#### EXERCISE AIM:
Beginning at the first line of the data, print each line exactly, stopping after the line that contains "let d := if".

----- DATASET EXCERPTS -----

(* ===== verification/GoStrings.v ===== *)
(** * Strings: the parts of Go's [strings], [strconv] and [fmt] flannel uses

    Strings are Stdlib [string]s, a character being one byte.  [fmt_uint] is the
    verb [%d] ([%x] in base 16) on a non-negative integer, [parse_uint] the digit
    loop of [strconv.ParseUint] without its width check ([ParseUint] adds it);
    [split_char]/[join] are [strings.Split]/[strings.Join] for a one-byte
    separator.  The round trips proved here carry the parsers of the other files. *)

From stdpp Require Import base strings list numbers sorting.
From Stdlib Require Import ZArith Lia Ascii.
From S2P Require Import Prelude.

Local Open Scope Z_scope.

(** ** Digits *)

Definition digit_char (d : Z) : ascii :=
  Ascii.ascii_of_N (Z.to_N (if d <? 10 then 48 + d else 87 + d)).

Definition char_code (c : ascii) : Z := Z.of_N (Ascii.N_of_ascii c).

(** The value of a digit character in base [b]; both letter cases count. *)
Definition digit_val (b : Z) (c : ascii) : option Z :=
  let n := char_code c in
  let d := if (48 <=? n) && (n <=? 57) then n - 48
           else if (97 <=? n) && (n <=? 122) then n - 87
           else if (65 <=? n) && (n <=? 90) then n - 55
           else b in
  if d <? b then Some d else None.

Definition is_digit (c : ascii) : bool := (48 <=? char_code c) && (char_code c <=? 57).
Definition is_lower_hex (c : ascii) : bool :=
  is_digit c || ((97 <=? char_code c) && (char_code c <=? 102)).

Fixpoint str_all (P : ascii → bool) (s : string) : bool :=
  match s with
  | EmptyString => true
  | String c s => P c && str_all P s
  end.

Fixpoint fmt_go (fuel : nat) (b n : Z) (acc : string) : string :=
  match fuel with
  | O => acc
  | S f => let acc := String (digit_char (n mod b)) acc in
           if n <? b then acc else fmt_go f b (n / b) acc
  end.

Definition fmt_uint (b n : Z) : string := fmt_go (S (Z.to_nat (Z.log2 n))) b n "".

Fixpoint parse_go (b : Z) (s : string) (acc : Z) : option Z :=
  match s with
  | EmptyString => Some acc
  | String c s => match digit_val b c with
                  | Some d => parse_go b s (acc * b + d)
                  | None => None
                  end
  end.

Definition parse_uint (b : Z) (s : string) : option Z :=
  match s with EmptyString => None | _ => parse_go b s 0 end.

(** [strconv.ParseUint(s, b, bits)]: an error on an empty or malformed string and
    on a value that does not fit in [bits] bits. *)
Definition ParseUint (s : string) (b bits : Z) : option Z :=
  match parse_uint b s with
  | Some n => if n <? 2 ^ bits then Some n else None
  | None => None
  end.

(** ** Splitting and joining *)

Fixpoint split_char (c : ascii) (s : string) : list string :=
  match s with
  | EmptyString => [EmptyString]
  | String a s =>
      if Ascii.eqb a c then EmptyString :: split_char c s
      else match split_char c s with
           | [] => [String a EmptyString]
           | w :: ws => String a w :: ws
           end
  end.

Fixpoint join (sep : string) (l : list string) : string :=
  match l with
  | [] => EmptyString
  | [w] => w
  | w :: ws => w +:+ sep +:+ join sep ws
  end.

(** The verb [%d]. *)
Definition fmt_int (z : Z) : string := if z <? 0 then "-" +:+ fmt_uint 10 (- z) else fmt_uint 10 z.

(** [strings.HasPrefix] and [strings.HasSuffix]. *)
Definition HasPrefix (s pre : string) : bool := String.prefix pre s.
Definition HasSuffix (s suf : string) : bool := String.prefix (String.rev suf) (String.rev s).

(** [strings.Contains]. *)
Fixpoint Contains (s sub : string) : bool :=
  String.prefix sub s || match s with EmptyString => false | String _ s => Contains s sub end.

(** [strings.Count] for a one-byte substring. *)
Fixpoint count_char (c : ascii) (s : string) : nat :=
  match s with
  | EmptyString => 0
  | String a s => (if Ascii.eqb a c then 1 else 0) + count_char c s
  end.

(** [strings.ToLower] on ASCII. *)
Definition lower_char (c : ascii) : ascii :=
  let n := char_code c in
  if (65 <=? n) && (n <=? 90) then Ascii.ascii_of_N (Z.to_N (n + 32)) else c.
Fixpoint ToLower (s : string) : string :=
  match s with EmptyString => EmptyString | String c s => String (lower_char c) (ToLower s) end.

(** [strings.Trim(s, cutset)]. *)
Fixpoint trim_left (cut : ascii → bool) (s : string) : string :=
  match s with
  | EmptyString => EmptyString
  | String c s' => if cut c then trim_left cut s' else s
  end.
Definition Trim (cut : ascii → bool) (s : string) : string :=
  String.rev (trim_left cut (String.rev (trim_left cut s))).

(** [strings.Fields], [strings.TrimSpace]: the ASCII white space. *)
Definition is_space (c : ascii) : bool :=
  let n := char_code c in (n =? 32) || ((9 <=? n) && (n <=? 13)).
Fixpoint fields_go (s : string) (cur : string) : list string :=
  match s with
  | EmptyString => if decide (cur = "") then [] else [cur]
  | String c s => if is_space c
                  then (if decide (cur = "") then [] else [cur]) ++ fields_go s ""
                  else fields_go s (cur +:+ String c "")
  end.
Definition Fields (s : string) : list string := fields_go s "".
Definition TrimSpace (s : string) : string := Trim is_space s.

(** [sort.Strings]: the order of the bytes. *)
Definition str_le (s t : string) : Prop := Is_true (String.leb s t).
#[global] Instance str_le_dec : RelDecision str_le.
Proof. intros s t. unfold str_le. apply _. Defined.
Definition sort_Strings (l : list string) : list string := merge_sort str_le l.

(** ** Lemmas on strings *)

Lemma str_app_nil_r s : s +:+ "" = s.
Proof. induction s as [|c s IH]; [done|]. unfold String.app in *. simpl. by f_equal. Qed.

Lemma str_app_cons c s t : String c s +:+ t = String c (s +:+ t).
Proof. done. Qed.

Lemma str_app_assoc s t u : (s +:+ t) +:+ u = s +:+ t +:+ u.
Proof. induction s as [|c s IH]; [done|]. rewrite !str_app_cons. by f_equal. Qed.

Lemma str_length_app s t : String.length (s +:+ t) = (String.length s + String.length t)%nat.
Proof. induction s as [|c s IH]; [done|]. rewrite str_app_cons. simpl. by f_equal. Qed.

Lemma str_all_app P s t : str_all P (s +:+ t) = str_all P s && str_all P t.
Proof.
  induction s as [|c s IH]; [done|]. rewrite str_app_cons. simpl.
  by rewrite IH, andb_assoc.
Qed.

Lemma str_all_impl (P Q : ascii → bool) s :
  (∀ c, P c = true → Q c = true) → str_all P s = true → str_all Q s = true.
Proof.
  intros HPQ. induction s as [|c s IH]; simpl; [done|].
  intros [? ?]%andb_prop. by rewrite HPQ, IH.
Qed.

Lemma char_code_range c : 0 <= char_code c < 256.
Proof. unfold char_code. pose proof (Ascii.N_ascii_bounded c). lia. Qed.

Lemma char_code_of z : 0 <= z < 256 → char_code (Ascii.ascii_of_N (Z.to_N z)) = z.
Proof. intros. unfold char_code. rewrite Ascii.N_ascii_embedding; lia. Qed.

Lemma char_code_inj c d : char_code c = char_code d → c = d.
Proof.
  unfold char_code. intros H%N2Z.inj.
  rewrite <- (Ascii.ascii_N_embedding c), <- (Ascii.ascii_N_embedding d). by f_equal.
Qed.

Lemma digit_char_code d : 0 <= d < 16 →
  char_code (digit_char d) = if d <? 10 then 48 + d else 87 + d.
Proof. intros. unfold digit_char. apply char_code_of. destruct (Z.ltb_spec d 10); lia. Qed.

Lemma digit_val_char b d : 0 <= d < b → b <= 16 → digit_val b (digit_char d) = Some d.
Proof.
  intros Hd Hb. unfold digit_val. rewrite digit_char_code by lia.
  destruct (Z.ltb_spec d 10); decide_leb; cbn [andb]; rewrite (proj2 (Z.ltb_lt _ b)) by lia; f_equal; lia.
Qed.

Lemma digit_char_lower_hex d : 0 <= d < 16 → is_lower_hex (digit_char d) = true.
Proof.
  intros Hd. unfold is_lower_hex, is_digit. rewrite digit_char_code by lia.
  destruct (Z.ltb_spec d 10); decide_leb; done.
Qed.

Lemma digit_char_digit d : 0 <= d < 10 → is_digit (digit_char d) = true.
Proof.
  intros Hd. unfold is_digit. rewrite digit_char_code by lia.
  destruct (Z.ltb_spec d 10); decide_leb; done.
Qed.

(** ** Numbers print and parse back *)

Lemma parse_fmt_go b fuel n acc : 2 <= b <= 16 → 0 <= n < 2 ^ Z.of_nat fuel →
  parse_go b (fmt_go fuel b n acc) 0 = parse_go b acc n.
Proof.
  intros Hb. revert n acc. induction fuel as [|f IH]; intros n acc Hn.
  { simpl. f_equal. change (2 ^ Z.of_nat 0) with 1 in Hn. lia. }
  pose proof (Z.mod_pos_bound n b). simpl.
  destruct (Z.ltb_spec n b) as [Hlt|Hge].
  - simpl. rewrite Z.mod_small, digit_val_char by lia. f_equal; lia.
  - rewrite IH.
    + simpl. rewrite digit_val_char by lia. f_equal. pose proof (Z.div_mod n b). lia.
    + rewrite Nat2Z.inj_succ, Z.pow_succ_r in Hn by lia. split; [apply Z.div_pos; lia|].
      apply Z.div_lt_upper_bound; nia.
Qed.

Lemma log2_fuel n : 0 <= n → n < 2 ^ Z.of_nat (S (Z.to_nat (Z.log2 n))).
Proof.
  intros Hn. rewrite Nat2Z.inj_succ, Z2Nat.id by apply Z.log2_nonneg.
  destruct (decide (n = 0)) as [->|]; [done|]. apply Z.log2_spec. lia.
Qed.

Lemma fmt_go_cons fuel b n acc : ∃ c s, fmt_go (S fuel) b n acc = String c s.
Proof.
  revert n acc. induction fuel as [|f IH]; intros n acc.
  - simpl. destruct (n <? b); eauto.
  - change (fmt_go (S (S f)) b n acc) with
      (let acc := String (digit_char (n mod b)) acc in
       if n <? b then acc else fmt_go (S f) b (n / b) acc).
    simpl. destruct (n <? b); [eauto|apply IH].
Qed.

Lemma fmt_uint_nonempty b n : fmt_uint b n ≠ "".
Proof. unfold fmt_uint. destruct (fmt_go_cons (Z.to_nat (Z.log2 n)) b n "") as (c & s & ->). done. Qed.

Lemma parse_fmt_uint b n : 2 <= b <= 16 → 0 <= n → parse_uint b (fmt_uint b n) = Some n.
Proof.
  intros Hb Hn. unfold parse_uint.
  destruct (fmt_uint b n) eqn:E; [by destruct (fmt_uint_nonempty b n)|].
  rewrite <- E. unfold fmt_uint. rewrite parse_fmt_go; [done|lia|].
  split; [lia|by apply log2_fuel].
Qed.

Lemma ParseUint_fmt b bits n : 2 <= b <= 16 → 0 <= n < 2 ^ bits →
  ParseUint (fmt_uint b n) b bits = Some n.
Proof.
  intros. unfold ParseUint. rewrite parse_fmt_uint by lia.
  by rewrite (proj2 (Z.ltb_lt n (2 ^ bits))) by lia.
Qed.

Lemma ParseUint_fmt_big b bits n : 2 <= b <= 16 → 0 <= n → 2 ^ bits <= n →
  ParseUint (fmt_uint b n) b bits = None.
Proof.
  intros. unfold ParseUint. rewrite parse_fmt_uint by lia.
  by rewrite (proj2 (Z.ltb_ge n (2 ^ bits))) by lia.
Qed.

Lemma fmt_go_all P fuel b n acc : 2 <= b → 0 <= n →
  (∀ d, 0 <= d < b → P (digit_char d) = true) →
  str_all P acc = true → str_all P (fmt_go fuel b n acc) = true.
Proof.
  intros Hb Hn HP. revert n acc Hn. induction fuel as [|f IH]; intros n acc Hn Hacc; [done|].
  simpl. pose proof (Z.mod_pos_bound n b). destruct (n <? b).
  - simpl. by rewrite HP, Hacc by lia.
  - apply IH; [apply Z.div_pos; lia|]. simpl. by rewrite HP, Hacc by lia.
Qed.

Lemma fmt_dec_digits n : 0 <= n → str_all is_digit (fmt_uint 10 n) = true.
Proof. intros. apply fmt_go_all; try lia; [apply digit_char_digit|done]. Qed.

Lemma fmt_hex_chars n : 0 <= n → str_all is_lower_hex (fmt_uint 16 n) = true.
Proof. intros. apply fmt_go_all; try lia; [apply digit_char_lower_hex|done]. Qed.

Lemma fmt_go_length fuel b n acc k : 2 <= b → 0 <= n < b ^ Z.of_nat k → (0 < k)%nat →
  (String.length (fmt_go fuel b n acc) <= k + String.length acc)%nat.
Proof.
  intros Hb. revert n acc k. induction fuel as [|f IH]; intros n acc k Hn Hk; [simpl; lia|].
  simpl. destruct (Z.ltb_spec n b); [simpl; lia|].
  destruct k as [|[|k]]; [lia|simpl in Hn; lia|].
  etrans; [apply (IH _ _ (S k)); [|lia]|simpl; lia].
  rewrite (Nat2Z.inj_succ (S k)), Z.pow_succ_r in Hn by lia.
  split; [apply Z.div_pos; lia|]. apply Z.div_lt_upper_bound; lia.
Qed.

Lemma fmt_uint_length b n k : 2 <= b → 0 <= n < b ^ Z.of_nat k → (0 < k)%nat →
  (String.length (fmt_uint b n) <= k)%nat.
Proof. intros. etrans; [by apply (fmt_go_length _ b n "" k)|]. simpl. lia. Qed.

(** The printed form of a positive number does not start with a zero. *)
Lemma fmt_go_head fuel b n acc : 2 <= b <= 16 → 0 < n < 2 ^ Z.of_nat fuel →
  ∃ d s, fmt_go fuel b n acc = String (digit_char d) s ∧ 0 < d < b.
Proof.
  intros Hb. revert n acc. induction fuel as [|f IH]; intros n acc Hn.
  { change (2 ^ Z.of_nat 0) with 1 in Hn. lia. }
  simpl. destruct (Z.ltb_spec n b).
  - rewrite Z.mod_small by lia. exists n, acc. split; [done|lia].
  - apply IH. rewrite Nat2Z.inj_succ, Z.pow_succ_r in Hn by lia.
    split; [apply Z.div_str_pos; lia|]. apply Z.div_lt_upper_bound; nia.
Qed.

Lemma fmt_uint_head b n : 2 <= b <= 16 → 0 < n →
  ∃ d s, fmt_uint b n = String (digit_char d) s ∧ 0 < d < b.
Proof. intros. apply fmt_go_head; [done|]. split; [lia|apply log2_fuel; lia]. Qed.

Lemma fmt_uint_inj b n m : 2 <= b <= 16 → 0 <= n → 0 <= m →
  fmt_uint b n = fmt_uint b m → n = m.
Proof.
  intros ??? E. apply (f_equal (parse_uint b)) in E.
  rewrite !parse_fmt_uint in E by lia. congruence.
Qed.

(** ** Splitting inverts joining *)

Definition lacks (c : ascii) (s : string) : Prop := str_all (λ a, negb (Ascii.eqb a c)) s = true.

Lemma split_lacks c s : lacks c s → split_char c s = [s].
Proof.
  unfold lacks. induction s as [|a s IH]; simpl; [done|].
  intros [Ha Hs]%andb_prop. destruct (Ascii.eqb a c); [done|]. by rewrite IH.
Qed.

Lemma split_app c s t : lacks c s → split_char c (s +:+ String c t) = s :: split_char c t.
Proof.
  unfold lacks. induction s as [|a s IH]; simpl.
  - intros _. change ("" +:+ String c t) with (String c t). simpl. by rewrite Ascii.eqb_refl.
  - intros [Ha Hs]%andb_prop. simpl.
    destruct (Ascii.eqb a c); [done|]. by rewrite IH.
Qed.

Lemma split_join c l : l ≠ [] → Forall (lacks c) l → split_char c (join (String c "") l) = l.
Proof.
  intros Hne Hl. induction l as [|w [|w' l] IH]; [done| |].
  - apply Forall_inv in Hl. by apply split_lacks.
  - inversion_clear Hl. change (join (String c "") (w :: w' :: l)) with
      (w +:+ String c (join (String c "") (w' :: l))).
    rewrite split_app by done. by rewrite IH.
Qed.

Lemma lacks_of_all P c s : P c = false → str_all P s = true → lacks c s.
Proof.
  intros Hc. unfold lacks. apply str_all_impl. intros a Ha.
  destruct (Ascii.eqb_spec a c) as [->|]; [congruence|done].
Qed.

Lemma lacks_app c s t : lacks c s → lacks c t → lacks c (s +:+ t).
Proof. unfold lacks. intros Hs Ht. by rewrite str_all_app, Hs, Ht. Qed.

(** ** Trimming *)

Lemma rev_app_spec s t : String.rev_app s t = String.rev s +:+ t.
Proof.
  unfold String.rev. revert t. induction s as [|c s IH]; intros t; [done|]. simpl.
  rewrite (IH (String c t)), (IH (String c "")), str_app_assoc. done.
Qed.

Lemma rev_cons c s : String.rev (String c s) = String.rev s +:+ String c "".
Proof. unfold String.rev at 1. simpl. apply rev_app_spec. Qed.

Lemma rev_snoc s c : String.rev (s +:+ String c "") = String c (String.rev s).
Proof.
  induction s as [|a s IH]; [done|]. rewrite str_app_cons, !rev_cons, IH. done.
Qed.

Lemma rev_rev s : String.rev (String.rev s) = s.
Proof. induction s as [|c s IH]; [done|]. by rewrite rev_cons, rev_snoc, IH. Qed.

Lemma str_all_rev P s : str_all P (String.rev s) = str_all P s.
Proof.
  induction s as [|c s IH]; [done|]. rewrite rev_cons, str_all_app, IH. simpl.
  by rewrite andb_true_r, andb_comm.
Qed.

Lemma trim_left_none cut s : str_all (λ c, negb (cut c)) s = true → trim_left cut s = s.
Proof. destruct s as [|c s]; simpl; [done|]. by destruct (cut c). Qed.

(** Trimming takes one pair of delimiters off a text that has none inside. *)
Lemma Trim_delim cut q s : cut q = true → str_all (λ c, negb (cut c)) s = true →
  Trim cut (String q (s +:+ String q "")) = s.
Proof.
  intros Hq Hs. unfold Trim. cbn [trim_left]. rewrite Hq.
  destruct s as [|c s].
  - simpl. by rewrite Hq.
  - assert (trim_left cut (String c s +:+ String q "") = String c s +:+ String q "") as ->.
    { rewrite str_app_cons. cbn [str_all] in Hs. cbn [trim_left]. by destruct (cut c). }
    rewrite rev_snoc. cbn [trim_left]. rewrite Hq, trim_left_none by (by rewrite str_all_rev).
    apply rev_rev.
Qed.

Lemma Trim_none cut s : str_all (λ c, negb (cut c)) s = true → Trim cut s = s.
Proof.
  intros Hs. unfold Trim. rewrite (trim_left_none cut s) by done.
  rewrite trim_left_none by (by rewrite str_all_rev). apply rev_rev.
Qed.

-----

#### SOLUTION BELOW:
(* ===== verification/GoStrings.v ===== *)
(** * Strings: the parts of Go's [strings], [strconv] and [fmt] flannel uses

    Strings are Stdlib [string]s, a character being one byte.  [fmt_uint] is the
    verb [%d] ([%x] in base 16) on a non-negative integer, [parse_uint] the digit
    loop of [strconv.ParseUint] without its width check ([ParseUint] adds it);
    [split_char]/[join] are [strings.Split]/[strings.Join] for a one-byte
    separator.  The round trips proved here carry the parsers of the other files. *)

From stdpp Require Import base strings list numbers sorting.
From Stdlib Require Import ZArith Lia Ascii.
From S2P Require Import Prelude.

Local Open Scope Z_scope.

(** ** Digits *)

Definition digit_char (d : Z) : ascii :=
  Ascii.ascii_of_N (Z.to_N (if d <? 10 then 48 + d else 87 + d)).

Definition char_code (c : ascii) : Z := Z.of_N (Ascii.N_of_ascii c).

(** The value of a digit character in base [b]; both letter cases count. *)
Definition digit_val (b : Z) (c : ascii) : option Z :=
  let n := char_code c in
  let d := if (48 <=? n) && (n <=? 57) then n - 48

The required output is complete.